WHAT YOU HAVE TO DO
Please repeat the records exactly from their first line, finishing at the line containing "BYTE; BYTE] 1000 2;" and including it.
'''
(* ===== verification/VM.v ===== *)
(** * vm/op_codes.go and vm/vm.go: the machine, its opcodes and its helpers

    One value of [VM] is the Go struct together with the heap its slices live
    in.  The instructions are in VMInstr.v, the main loop in VMExec.v. *)

From S2P Require Import Prelude GoSlice VMUtils VMStack VMContext.

(** ** op_codes.go *)

Inductive opcode :=
| PUSH | DUP | ROLL | POP | ADD | SUB | MULT | DIV | MOD | NEG | EQ | NEQ | LT | GT | LTE | GTE
| SHIFTL | SHIFTR | NOP | JMP | JMPIF | CALL | CALLIF | CALLEXT | RET | SIZE | STORE | SSTORE
| LOAD | SLOAD | ADDRESS | ISSUER | BALANCE | CALLER | CALLVAL | CALLDATA | NEWMAP | MAPHASKEY
| MAPPUSH | MAPGETVAL | MAPSETVAL | MAPREMOVE | NEWARR | ARRAPPEND | ARRINSERT | ARRREMOVE
| ARRAT | SHA3 | CHECKSIG | ERRHALT | HALT.

#[global] Instance opcode_eq_dec : EqDecision opcode.
Proof. solve_decision. Defined.

Inductive argtype := BYTES | BYTE | LABEL | ADDR.

Record OpCode := mkOpCode {
  op_code : opcode; Name : string; Nargs : Z; ArgTypes : list argtype;
  gasPrice : Z; gasFactor : Z
}.

Definition OpCodes : list OpCode := [
  mkOpCode PUSH "push" 1 [BYTES] 1 1;
  mkOpCode DUP "dup" 0 [] 1 2;
  mkOpCode ROLL "roll" 1 [BYTE] 1 2;
  mkOpCode POP "pop" 0 [] 1 1;
  mkOpCode ADD "add" 0 [] 1 2;
  mkOpCode SUB "sub" 0 [] 1 2;
  mkOpCode MULT "mult" 0 [] 1 2;
  mkOpCode DIV "div" 0 [] 1 2;
  mkOpCode MOD "mod" 0 [] 1 2;
  mkOpCode NEG "neg" 0 [] 1 2;
  mkOpCode EQ "eq" 0 [] 1 2;
  mkOpCode NEQ "neq" 0 [] 1 2;
  mkOpCode LT "lt" 0 [] 1 2;
  mkOpCode GT "gt" 0 [] 1 2;
  mkOpCode LTE "lte" 0 [] 1 2;
  mkOpCode GTE "gte" 0 [] 1 2;
  mkOpCode SHIFTL "shiftl" 1 [BYTE] 1 2;
  mkOpCode SHIFTR "shiftl" 1 [BYTE] 1 2;
  mkOpCode NOP "nop" 0 [] 1 1;
  mkOpCode JMP "jmp" 1 [LABEL] 1 1;
  mkOpCode JMPIF "jmpif" 1 [LABEL] 1 1;
  mkOpCode CALL "call" 2 [LABEL; BYTE] 1 1;
  mkOpCode CALLIF "callif" 2 [LABEL; BYTE] 1 1;
  mkOpCode CALLEXT "callext" 3 [ADDR; BYTE; BYTE; BYTE; BYTE; BYTE] 1000 2;
  mkOpCode RET "ret" 0 [] 1 1;
  mkOpCode SIZE "size" 0 [] 1 1;
  mkOpCode STORE "store" 0 [] 1 2;
  mkOpCode SSTORE "sstore" 1 [BYTE] 1000 2;
  mkOpCode LOAD "load" 1 [BYTE] 1 2;
  mkOpCode SLOAD "sload" 1 [BYTE] 10 2;
  mkOpCode ADDRESS "address" 0 [] 1 1;
  mkOpCode ISSUER "issuer" 0 [] 1 1;
  mkOpCode BALANCE "balance" 0 [] 1 1;
  mkOpCode CALLER "caller" 0 [] 1 1;
  mkOpCode CALLVAL "callval" 0 [] 1 1;
  mkOpCode CALLDATA "calldata" 0 [] 1 1;
  mkOpCode NEWMAP "newmap" 0 [] 1 2;
  mkOpCode MAPHASKEY "maphaskey" 0 [] 1 2;
  mkOpCode MAPPUSH "mappush" 0 [] 1 2;
  mkOpCode MAPGETVAL "mapgetval" 0 [] 1 2;
  mkOpCode MAPSETVAL "mapsetval" 0 [] 1 2;
  mkOpCode MAPREMOVE "mapremove" 0 [] 1 2;
  mkOpCode NEWARR "newarr" 0 [] 1 2;
  mkOpCode ARRAPPEND "arrappend" 0 [] 1 2;
  mkOpCode ARRINSERT "arrinsert" 0 [] 1 2;
  mkOpCode ARRREMOVE "arrremove" 0 [] 1 2;
  mkOpCode ARRAT "arrat" 0 [] 1 2;
  mkOpCode SHA3 "sha3" 0 [] 1 2;
  mkOpCode CHECKSIG "checksig" 0 [] 1 2;
  mkOpCode ERRHALT "errhalt" 0 [] 0 1;
  mkOpCode HALT "halt" 0 [] 0 1
].

(** ** The machine *)

Record VM (C : Type) := mkVM {
  code : slice;
  pc : Z;
  fee : Z;
  evaluationStack : Stack;
  callStack : CallStack;
  context : C;
  vheap : heap
}.
Arguments mkVM {C} _ _ _ _ _ _ _.
Arguments code {C} _.
Arguments pc {C} _.
Arguments fee {C} _.
Arguments evaluationStack {C} _.
Arguments callStack {C} _.
Arguments context {C} _.
Arguments vheap {C} _.

Definition NewVM {C} (c : C) (h : heap) : VM C :=
  mkVM nil_slice 0 0 NewStack NewCallStack c h.

(** How an instruction leaves the loop: on to the next one, or [return b]. *)
Inductive status := Continue | Return (b : bool).

#[global] Instance status_eq_dec : EqDecision status.
Proof. solve_decision. Defined.

Section setters.
Context {C : Type}.
Definition set_pc (v : VM C) (x : Z) : VM C :=
  mkVM (code v) x (fee v) (evaluationStack v) (callStack v) (context v) (vheap v).
Definition set_fee (v : VM C) (x : Z) : VM C :=
  mkVM (code v) (pc v) x (evaluationStack v) (callStack v) (context v) (vheap v).
Definition set_stack (v : VM C) (x : Stack) : VM C :=
  mkVM (code v) (pc v) (fee v) x (callStack v) (context v) (vheap v).
Definition set_callStack (v : VM C) (x : CallStack) : VM C :=
  mkVM (code v) (pc v) (fee v) (evaluationStack v) x (context v) (vheap v).
Definition set_context (v : VM C) (x : C) : VM C :=
  mkVM (code v) (pc v) (fee v) (evaluationStack v) (callStack v) x (vheap v).
Definition set_heap (v : VM C) (x : heap) : VM C :=
  mkVM (code v) (pc v) (fee v) (evaluationStack v) (callStack v) (context v) x.
Definition set_code (v : VM C) (x : slice) : VM C :=
  mkVM x (pc v) (fee v) (evaluationStack v) (callStack v) (context v) (vheap v).
End setters.

(** The cryptography of the Go library and of x/crypto. *)
Class Crypto := {
  sha3_256 : bytes -> bytes;
  (** [ecdsa.Verify] on the curve P256: public key x and y, hash, r, s. *)
  ecdsa_verify : Z -> Z -> bytes -> Z -> Z -> bool;
  sha3_256_length bs : length (sha3_256 bs) = 32%nat
}.

Section machine.
Context `{!GoRuntime} {C : Type}.
Abbreviation MV := (M (VM C)).

(** Heap operations run on the heap of the machine. *)
Definition on_heap {A} (m : M heap A) : MV A := fun v =>
  match m (vheap v) with
  | Done (a, h) => Done (a, set_heap v h)
  | Panic => Panic
  | Timeout => Timeout
  end.

Definition Push (x : slice) : MV error := fun v =>
  let '(s, err) := Stack.Push (evaluationStack v) x in Done (err, set_stack v s).

Definition Pop : MV (slice * error) := fun v =>
  let '(s, r) := Stack.Pop (evaluationStack v) in Done (r, set_stack v s).

Definition PopIndexAt (i : Z) : MV (slice * error) := fun v =>
  match Stack.PopIndexAt (evaluationStack v) i with
  | Some (s, r) => Done (r, set_stack v s)
  | None => Panic
  end.

(** [vm.evaluationStack.Push([]byte(msg))], the error ignored. *)
Definition push_string (msg : string) : MV unit :=
  s ← on_heap (slice_of_string msg); Push s;; mret tt.

Definition fetch : MV (byte * error) :=
  c ← gets code; tempPc ← gets pc;
  if tempPc <? len c then
    modify (fun v => set_pc v (pc v + 1));;
    b ← on_heap (index c tempPc);
    mret (b, None)
  else mret (Byte.x00, Some "Instruction set out of bounds").

Definition fetchMany (argument : Z) : MV (slice * error) :=
  c ← gets code; tempPc ← gets pc;
  if argument <? len c - tempPc then
    modify (fun v => set_pc v (pc v + argument));;
    s ← of_option (reslice c tempPc (tempPc + argument));
    mret (s, None)
  else mret (nil_slice, Some "Instruction set out of bounds").

Fixpoint checkErrors (errorLocation : string) (errors : list error) : MV bool :=
  match errors with
  | [] => mret true
  | Some e :: _ => push_string (errorLocation +:+ ": " +:+ e);; mret false
  | None :: errors => checkErrors errorLocation errors
  end.

(** The gas for an element that is popped, in steps of 64 bytes. *)
Definition gasCost (op : OpCode) (x : slice) : Z :=
  u64 (gasFactor op * u64 ((len x + 64 - 1) / 64)).

(** The charge common to the three pops: [false] is out of gas. *)
Definition charge (op : OpCode) (x : slice) : MV bool :=
  f ← gets fee;
  if to_int64 (u64 (f - gasCost op x)) <? 0 then mret false
  else modify (fun v => set_fee v (u64 (fee v - gasCost op x)));; mret true.

Definition PopBytes (op : OpCode) : MV (slice * error) :=
  '(x, err) ← Pop;
  match err with
  | Some _ => mret (nil_slice, err)
  | None =>
      ok ← charge op x;
      if (ok : bool) then mret (x, None) else mret (nil_slice, Some "Out of gas")
  end.

Definition PopSignedBigInt (op : OpCode) : MV (Z * error) :=
  '(x, err) ← Pop;
  match err with
  | Some _ => mret (0, err)
  | None =>
      ok ← charge op x;
      if (ok : bool) then
        bs ← on_heap (read x); of_option (SignedBigIntConversion bs None)
      else mret (0, Some "Out of gas")
  end.

Definition PopUnsignedBigInt (op : OpCode) : MV (Z * error) :=
  '(x, err) ← Pop;
  match err with
  | Some _ => mret (0, err)
  | None =>
      ok ← charge op x;
      if (ok : bool) then
        bs ← on_heap (read x); mret (UnsignedBigIntConversion bs None)
      else mret (0, Some "Out of gas")
  end.

Definition GetErrorMsg : MV bytes :=
  s ← gets evaluationStack;
  match Stack.PeekBytes s with
  | (_, Some _) => mret (str_bytes "Peek on empty Stack")
  | (tos, None) => on_heap (read tos)
  end.

(** ** The error exits of the instructions

    [vm.evaluationStack.Push([]byte(opCode.Name + ": " + err.Error()))] and
    [return false], after a call or after [checkErrors]. *)

Definition fail (op : OpCode) (e : string) : MV status :=
  push_string (Name op +:+ ": " +:+ e);; mret (Return false).

Definition try {A} (op : OpCode) (m : MV (A * error)) (k : A -> MV status) : MV status :=
  '(a, err) ← m;
  match err with Some e => fail op e | None => k a end.

Definition check (op : OpCode) (errors : list error) (k : MV status) : MV status :=
  ok ← checkErrors (Name op) errors;
  if (ok : bool) then k else mret (Return false).

Definition push_or_fail (op : OpCode) (x : slice) : MV status :=
  err ← Push x;
  match err with Some e => fail op e | None => mret Continue end.

(** A push whose error is ignored. *)
Definition push_ignore (x : slice) : MV status := Push x;; mret Continue.

Definition push_bool (b : bool) : MV status :=
  x ← on_heap (BoolToByteArray b); push_ignore x.
End machine.

Declare Scope vm_scope.
Delimit Scope vm_scope with vm.
#[global] Open Scope vm_scope.
Notation "x <~ m 'or_fail' op ; k" := (try op m (fun x => k))
  (at level 20, m at level 100, op at level 9, k at level 200, right associativity) : vm_scope.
'''
OUTPUT OF THE EXERCISE
(* ===== verification/VM.v ===== *)
(** * vm/op_codes.go and vm/vm.go: the machine, its opcodes and its helpers

    One value of [VM] is the Go struct together with the heap its slices live
    in.  The instructions are in VMInstr.v, the main loop in VMExec.v. *)

From S2P Require Import Prelude GoSlice VMUtils VMStack VMContext.

(** ** op_codes.go *)

Inductive opcode :=
| PUSH | DUP | ROLL | POP | ADD | SUB | MULT | DIV | MOD | NEG | EQ | NEQ | LT | GT | LTE | GTE
| SHIFTL | SHIFTR | NOP | JMP | JMPIF | CALL | CALLIF | CALLEXT | RET | SIZE | STORE | SSTORE
| LOAD | SLOAD | ADDRESS | ISSUER | BALANCE | CALLER | CALLVAL | CALLDATA | NEWMAP | MAPHASKEY
| MAPPUSH | MAPGETVAL | MAPSETVAL | MAPREMOVE | NEWARR | ARRAPPEND | ARRINSERT | ARRREMOVE
| ARRAT | SHA3 | CHECKSIG | ERRHALT | HALT.

#[global] Instance opcode_eq_dec : EqDecision opcode.
Proof. solve_decision. Defined.

Inductive argtype := BYTES | BYTE | LABEL | ADDR.

Record OpCode := mkOpCode {
  op_code : opcode; Name : string; Nargs : Z; ArgTypes : list argtype;
  gasPrice : Z; gasFactor : Z
}.

Definition OpCodes : list OpCode := [
  mkOpCode PUSH "push" 1 [BYTES] 1 1;
  mkOpCode DUP "dup" 0 [] 1 2;
  mkOpCode ROLL "roll" 1 [BYTE] 1 2;
  mkOpCode POP "pop" 0 [] 1 1;
  mkOpCode ADD "add" 0 [] 1 2;
  mkOpCode SUB "sub" 0 [] 1 2;
  mkOpCode MULT "mult" 0 [] 1 2;
  mkOpCode DIV "div" 0 [] 1 2;
  mkOpCode MOD "mod" 0 [] 1 2;
  mkOpCode NEG "neg" 0 [] 1 2;
  mkOpCode EQ "eq" 0 [] 1 2;
  mkOpCode NEQ "neq" 0 [] 1 2;
  mkOpCode LT "lt" 0 [] 1 2;
  mkOpCode GT "gt" 0 [] 1 2;
  mkOpCode LTE "lte" 0 [] 1 2;
  mkOpCode GTE "gte" 0 [] 1 2;
  mkOpCode SHIFTL "shiftl" 1 [BYTE] 1 2;
  mkOpCode SHIFTR "shiftl" 1 [BYTE] 1 2;
  mkOpCode NOP "nop" 0 [] 1 1;
  mkOpCode JMP "jmp" 1 [LABEL] 1 1;
  mkOpCode JMPIF "jmpif" 1 [LABEL] 1 1;
  mkOpCode CALL "call" 2 [LABEL; BYTE] 1 1;
  mkOpCode CALLIF "callif" 2 [LABEL; BYTE] 1 1;
  mkOpCode CALLEXT "callext" 3 [ADDR; BYTE; BYTE; BYTE; BYTE; BYTE] 1000 2;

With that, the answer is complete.